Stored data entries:
= Beginning of Section =
Lemma sorted_by_firstn {A : Type} (R : A -> A -> Prop) n (l : list A) :
  sorted_by R l -> sorted_by R (firstn n l).
Proof.
  revert l. induction n as [|n IH]; intros l H; [exact I|].
  destruct l as [|a l]; [exact I|].
  cbn [firstn sorted_by] in *. destruct H as [Ha Hl].
  split; [|now apply IH].
  destruct l as [|b l]; [destruct n; exact I|].
  destruct n; [exact I|exact Ha].
Qed.

Lemma sorted_by_impl {A : Type} (R R' : A -> A -> Prop) (l : list A) :
  (forall a b, R a b -> R' a b) -> sorted_by R l -> sorted_by R' l.
Proof.
  intro H. induction l as [|a [|b l] IH]; cbn; auto.
  intros [H1 H2]. split; [now apply H|]. apply IH. exact H2.
Qed.

(** ** The query of the report route *)








(** ** The history of a page *)

Lemma changes_list_perm db k :
  Permutation (changes_of_page db k)
    (fold_left (fun acc c => ChangesRoute.insert_by_createdAt_desc c acc)
       (changes_of_page db k) []).
Proof.
  apply (sort_perm Change.t
           (fun c x => Z.ltb (Change.createdAt x) (Change.createdAt c))
           ChangesRoute.insert_by_createdAt_desc); reflexivity.
Qed.

Lemma changes_list_sorted db k :
  sorted_by (fun a b => (Change.createdAt b <= Change.createdAt a)%Z)
    (fold_left (fun acc c => ChangesRoute.insert_by_createdAt_desc c acc)
       (changes_of_page db k) []).
Proof.
  apply (sorted_by_impl
           (fun a b => Z.ltb (Change.createdAt a) (Change.createdAt b) = false)).
  - intros a b H. apply Z.ltb_ge in H. exact H.
  - apply (sort_sorted Change.t
             (fun c x => Z.ltb (Change.createdAt x) (Change.createdAt c))
             ChangesRoute.insert_by_createdAt_desc); try reflexivity.
    intros x y H. apply Z.ltb_lt in H. apply Z.ltb_ge. lia.
Qed.

Lemma changes_GET_found rawPageId db k page :
  page_of_request rawPageId db = Some (k, page) ->
  ChangesRoute.GET rawPageId db
  = {| ChangesRoute.status := 200;
       ChangesRoute.body :=
         ChangesRoute.Changes (ChangesRoute.findChanges db k) |}.
Proof.
  unfold page_of_request, ChangesRoute.GET.
  change (ChangesRoute.parsePageId rawPageId) with (parsePageId rawPageId).
  destruct (parsePageId rawPageId) as [id|]; [|discriminate].
  destruct (Db.key id) as [k'|]; [|discriminate].
  destruct (Db.findMonitoredPage db k') as [p|]; [|discriminate].
  intros [= -> ->]. reflexivity.
Qed.

Lemma changes_GET_refused rawPageId db :
  page_of_request rawPageId db = None ->
  exists st msg,
    ChangesRoute.GET rawPageId db
    = {| ChangesRoute.status := st;
         ChangesRoute.body := ChangesRoute.Message msg |}
    /\ In st [400; 404; 500].
Proof.
  unfold page_of_request, ChangesRoute.GET.
  change (ChangesRoute.parsePageId rawPageId) with (parsePageId rawPageId).
  destruct (parsePageId rawPageId) as [id|].
  - destruct (Db.key id) as [k'|].
    + destruct (Db.findMonitoredPage db k') as [p|]; [discriminate|].
      intros _. eexists _, _. split; [reflexivity|cbn; auto].
    + intros _. eexists _, _. split; [reflexivity|cbn; auto].
  - intros _. eexists _, _. split; [reflexivity|cbn; auto].
Qed.

Lemma findChanges_recent db k :
  exists rest,
    Permutation (changes_of_page db k) (ChangesRoute.findChanges db k ++ rest)
    /\ List.length (ChangesRoute.findChanges db k) <= 20
    /\ (rest <> [] -> List.length (ChangesRoute.findChanges db k) = 20)
    /\ sorted_by (fun a b => (Change.createdAt b <= Change.createdAt a)%Z)
                 (ChangesRoute.findChanges db k)
    /\ (forall c c', In c (ChangesRoute.findChanges db k) -> In c' rest ->
                     (Change.createdAt c' <= Change.createdAt c)%Z).
Proof.
  unfold ChangesRoute.findChanges. fold (changes_of_page db k).
  set (S := fold_left _ (changes_of_page db k) []).
  pose proof (changes_list_perm db k) as P. fold S in P.
  pose proof (changes_list_sorted db k) as Hs. fold S in Hs.
  exists (skipn 20 S). rewrite firstn_skipn.
  split; [exact P|]. split; [apply firstn_le_length|].
  split; [|split].
  - intro Hne. rewrite length_firstn. apply Nat.min_l.
    destruct (Nat.le_gt_cases 20 (List.length S)) as [H|H]; [exact H|].
    rewrite skipn_all2 in Hne by lia. contradiction.
  - now apply sorted_by_firstn.
  - intros c c' Hc Hc'.
    rewrite <- (firstn_skipn 20 S) in Hs.
    apply (sorted_by_app _ (fun a b c H1 H2 => Z.le_trans _ _ _ H2 H1)
             _ _ c c' Hs Hc Hc').
Qed.
(** [a[i] = v] on an array: inside the array the slot is overwritten; past
    its end the array is extended, the slots in between being holes (which
    read as [undefined]).  A negative [i] names no slot. *)
Definition assign (l : list JVal) (i : Z) (v : JVal) : list JVal :=
  if i <? 0 then l
  else
    let n := Z.to_nat i in
    if (n <? length l)%nat then <[n := v]> l
    else l ++ replicate (n - length l)%nat JUndef ++ [v].

(** A slot that holds a value. *)
Definition is_set (v : JVal) : bool :=
  match v with
  | JUndef | JNull => false
  | _ => true
  end.

(** [JSON.stringify(v)], given as the document it writes (what
    [JSON.parse] reads back from it).  A field whose value is [undefined] is
    left out, an [undefined] element of an array (a hole included) is
    written as [null], and so is an infinity; [JSON.stringify(undefined)] is
    [undefined]. *)
Fixpoint stringify (v : JVal) : JVal :=
  match v with
  | JUndef => JUndef
  | JInf _ => JNull
  | JArr l => JArr (map (fun x => match x with JUndef => JNull | _ => stringify x end) l)
  | JObj m => JObj (omap (fun x => match x with JUndef => None | _ => Some (stringify x) end) m)
  | _ => v
  end.

(** The fields of the document written for the object with the fields
    [m]: [JSON.stringify(m)] is [JObj (written m)]. *)
Definition written (m : gmap string JVal) : gmap string JVal :=
  omap (fun x => match x with JUndef => None | _ => Some (stringify x) end) m.


End JS.
Export JS.
(** * QuickDesk: ticket lifecycle and access control

    A shallow embedding of the Express/Mongoose back end of QuickDesk
    together with the properties of the ticket life cycle that are
    checked against it. The sources embedded are the ticket routes
    (the router that follows the seeding script in setup.js), the
    category routes (routes/categories.js), two of the user routes
    (routes/users.js), the authentication and authorization middleware
    ([protect], [authorize], [canAccessTicket]) and the ticket schema
    with its pre-save hook (models/Ticket.js).

    Conventions of the embedding:
    - a string is held as the bytes of its UTF-8 encoding;
    - a Mongo ObjectId is represented by its string form, the one the
      routes compare ([a.toString() === b.toString()]): twenty-four
      hexadecimal digits in lower case. The keys of a collection, the
      references a document holds and the [_id] of an account are such
      ObjectIds. Where a route takes an identifier of type [ObjectId]
      (the [:id] of a path), it is the ObjectId that [findById] casts
      the parameter to: when that cast fails the routes answer 500, as
      they do below for every other string that the schema has to cast
      ([ObjectId_cast]);
    - a [Date] is a number of milliseconds ([Z]); [new Date()] is the
      extra argument [now] of the operation that calls it;
    - the tickets collection is a finite map from [_id] to document;
    - a route returns the reply it sends and the collection it leaves;
    - [req.user] is the account attached by [protect], so every requester
      below is an authenticated, active account;
    - the documents of a collection went through the validation of
      their schema when they were stored;
    - failures of the driver (the [catch] branches that answer 500 after
      a lost connection, say) are not part of the model; the 500 of a
      value the schema cannot cast or refuses, and of an identifier in
      use, are. *)

From Stdlib Require Import ZArith Ascii String.
From stdpp Require Import base option list gmap strings sorting.
Lemma split_no_sep (sep : N) (a : str) : ~ In sep a -> split sep a = [a].
Proof.
  induction a as [|c a IH]; intros Hno; [reflexivity|].
  cbn [split].
  destruct (N.eqb_spec c sep) as [->|_]; [destruct Hno; now left|].
  rewrite IH by (intros H; apply Hno; now right). reflexivity.
Qed.

(** Splitting undoes joining. *)
Lemma split_join (sep : N) (items : list str) :
  items <> [] ->
  Forall (fun item => ~ In sep item) items ->
  split sep (join [sep] items) = items.
Proof.
  intros Hne Hall. induction Hall as [|item items Hitem Hall IH];
    [now destruct Hne|].
  destruct items as [|item' items].
  - cbn [join]. now apply split_no_sep.
  - change (join [sep] (item :: item' :: items))
      with (item ++ sep :: join [sep] (item' :: items)).
    rewrite split_app_sep by exact Hitem.
    now rewrite IH by discriminate.
Qed.

Lemma lstrip_app_space (ws x : str) :
  forallb isspace ws = true -> lstrip (ws ++ x) = lstrip x.
Proof.
  induction ws as [|c ws IH]; intros H; [reflexivity|].
  cbn [forallb] in H. apply andb_true_iff in H. destruct H as [Hc Hws].
  cbn [app lstrip]. rewrite Hc. now apply IH.
Qed.

Lemma lstrip_all_space (ws : str) : forallb isspace ws = true -> lstrip ws = [].
Proof.
  intros H. rewrite <- (app_nil_r ws). now rewrite lstrip_app_space.
Qed.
= End of Section =
What to work on: Reproduce exactly, and only, the lines from the start of the entries through the one that contains "apply (sorted_by_impl".

Task result:
Lemma sorted_by_firstn {A : Type} (R : A -> A -> Prop) n (l : list A) :
  sorted_by R l -> sorted_by R (firstn n l).
Proof.
  revert l. induction n as [|n IH]; intros l H; [exact I|].
  destruct l as [|a l]; [exact I|].
  cbn [firstn sorted_by] in *. destruct H as [Ha Hl].
  split; [|now apply IH].
  destruct l as [|b l]; [destruct n; exact I|].
  destruct n; [exact I|exact Ha].
Qed.

Lemma sorted_by_impl {A : Type} (R R' : A -> A -> Prop) (l : list A) :
  (forall a b, R a b -> R' a b) -> sorted_by R l -> sorted_by R' l.
Proof.
  intro H. induction l as [|a [|b l] IH]; cbn; auto.
  intros [H1 H2]. split; [now apply H|]. apply IH. exact H2.
Qed.

(** ** The query of the report route *)








(** ** The history of a page *)

Lemma changes_list_perm db k :
  Permutation (changes_of_page db k)
    (fold_left (fun acc c => ChangesRoute.insert_by_createdAt_desc c acc)
       (changes_of_page db k) []).
Proof.
  apply (sort_perm Change.t
           (fun c x => Z.ltb (Change.createdAt x) (Change.createdAt c))
           ChangesRoute.insert_by_createdAt_desc); reflexivity.
Qed.

Lemma changes_list_sorted db k :
  sorted_by (fun a b => (Change.createdAt b <= Change.createdAt a)%Z)
    (fold_left (fun acc c => ChangesRoute.insert_by_createdAt_desc c acc)
       (changes_of_page db k) []).
Proof.
  apply (sorted_by_impl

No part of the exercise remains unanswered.